=== What the task requires ===
Work through the records below and copy every line that includes "discriminate".

=== Provided information ===
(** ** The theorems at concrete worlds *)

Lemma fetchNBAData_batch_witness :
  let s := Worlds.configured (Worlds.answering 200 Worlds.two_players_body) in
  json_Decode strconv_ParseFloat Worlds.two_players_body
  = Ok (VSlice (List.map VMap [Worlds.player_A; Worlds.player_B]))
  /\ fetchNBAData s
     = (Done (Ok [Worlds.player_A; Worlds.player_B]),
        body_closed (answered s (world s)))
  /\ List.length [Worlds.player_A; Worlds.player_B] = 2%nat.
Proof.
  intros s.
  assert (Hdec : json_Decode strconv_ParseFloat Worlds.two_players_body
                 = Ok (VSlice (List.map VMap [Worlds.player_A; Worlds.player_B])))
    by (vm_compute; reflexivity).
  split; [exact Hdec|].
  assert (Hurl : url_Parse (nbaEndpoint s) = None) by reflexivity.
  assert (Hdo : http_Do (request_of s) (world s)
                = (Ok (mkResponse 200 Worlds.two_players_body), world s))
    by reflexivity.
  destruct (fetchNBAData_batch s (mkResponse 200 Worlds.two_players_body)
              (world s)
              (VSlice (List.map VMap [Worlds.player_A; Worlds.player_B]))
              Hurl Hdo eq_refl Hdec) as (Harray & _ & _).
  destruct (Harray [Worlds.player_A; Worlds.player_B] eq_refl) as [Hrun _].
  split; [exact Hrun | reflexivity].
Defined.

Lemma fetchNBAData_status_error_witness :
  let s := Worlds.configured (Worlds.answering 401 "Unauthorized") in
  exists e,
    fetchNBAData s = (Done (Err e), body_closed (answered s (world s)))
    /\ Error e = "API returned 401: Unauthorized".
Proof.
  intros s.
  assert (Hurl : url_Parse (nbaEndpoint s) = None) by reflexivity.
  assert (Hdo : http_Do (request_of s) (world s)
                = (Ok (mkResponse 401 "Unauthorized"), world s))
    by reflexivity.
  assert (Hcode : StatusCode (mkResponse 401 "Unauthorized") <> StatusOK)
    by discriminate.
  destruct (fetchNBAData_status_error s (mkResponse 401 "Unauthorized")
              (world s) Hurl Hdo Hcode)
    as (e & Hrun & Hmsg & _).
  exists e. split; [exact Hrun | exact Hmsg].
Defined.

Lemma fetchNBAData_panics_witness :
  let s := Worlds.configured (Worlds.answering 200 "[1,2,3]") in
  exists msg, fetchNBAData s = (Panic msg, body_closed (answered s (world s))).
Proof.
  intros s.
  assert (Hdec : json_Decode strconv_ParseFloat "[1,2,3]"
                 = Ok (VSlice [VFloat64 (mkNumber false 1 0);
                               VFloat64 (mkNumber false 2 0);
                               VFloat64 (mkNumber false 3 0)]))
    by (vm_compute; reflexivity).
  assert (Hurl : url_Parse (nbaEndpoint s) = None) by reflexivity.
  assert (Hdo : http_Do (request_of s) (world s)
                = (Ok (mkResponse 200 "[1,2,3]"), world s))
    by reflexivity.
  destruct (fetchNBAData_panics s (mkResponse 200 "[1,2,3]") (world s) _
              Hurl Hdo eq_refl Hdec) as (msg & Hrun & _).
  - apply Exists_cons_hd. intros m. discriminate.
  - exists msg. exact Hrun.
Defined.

=== Task solution ===
    by discriminate.
  - apply Exists_cons_hd. intros m. discriminate.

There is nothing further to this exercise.